* EXERCISE AIM *
Search the entries for the word "reflexivity". Copy every line where it turns up.

(Collected data)
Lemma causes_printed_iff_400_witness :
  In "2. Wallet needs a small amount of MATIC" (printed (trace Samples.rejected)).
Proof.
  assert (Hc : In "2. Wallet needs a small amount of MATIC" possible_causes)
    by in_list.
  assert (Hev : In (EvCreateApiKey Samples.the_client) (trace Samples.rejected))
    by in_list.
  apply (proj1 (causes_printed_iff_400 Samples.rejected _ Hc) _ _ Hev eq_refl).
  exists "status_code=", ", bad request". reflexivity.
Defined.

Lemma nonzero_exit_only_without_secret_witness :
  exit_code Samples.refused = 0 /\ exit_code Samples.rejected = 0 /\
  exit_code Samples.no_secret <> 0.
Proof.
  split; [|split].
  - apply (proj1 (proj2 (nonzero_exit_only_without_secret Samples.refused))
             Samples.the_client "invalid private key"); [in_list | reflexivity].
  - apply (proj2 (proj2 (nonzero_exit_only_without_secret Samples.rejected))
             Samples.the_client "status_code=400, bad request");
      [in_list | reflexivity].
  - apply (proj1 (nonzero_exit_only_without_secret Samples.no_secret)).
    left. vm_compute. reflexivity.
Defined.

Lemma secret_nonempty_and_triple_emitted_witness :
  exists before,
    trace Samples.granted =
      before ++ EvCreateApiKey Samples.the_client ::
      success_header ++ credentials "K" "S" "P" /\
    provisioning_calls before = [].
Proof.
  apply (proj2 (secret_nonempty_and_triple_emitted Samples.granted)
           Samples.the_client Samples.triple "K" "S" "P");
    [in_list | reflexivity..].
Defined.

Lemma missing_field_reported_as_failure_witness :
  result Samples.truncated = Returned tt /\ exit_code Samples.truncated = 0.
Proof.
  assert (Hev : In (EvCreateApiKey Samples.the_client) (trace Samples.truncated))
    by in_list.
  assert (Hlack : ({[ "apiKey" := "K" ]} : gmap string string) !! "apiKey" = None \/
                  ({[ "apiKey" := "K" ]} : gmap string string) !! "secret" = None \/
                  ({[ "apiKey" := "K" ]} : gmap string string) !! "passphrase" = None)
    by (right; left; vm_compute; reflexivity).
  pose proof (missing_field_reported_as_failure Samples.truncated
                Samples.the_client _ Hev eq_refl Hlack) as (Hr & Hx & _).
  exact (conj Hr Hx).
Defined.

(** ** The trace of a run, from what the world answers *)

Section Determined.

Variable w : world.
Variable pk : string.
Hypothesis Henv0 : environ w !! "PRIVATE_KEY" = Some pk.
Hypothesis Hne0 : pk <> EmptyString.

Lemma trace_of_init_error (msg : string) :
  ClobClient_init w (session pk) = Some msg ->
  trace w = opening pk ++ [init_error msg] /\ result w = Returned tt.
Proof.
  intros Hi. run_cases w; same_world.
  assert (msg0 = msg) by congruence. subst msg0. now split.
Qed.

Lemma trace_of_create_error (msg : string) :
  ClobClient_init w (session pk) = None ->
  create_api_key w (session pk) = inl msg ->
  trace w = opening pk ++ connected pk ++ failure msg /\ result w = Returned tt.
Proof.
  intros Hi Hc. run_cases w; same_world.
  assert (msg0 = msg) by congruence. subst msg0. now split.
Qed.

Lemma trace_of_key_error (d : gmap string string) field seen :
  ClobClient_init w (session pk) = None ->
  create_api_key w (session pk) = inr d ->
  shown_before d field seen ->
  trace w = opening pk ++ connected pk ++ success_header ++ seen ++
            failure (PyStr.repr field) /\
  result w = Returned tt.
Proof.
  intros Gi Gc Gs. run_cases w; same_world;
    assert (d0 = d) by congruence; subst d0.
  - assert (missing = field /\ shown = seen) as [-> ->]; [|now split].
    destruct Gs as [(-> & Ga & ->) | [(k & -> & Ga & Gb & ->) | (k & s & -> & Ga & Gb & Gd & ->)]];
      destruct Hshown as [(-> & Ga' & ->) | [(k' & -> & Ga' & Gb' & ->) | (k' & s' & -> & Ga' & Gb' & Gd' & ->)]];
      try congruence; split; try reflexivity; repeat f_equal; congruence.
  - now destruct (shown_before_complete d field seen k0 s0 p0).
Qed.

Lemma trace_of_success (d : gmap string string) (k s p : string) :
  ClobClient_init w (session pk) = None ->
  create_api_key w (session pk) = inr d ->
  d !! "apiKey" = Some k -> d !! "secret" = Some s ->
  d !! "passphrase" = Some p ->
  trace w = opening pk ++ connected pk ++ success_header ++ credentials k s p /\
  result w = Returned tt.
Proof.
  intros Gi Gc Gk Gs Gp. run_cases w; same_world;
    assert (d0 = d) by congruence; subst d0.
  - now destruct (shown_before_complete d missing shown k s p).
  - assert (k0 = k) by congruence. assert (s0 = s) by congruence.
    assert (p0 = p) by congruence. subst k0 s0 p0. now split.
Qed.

* ANSWER SPACE *
  exists "status_code=", ", bad request". reflexivity.
             Samples.the_client "invalid private key"); [in_list | reflexivity].
      [in_list | reflexivity].
    left. vm_compute. reflexivity.
    [in_list | reflexivity..].
    by (right; left; vm_compute; reflexivity).
      try congruence; split; try reflexivity; repeat f_equal; congruence.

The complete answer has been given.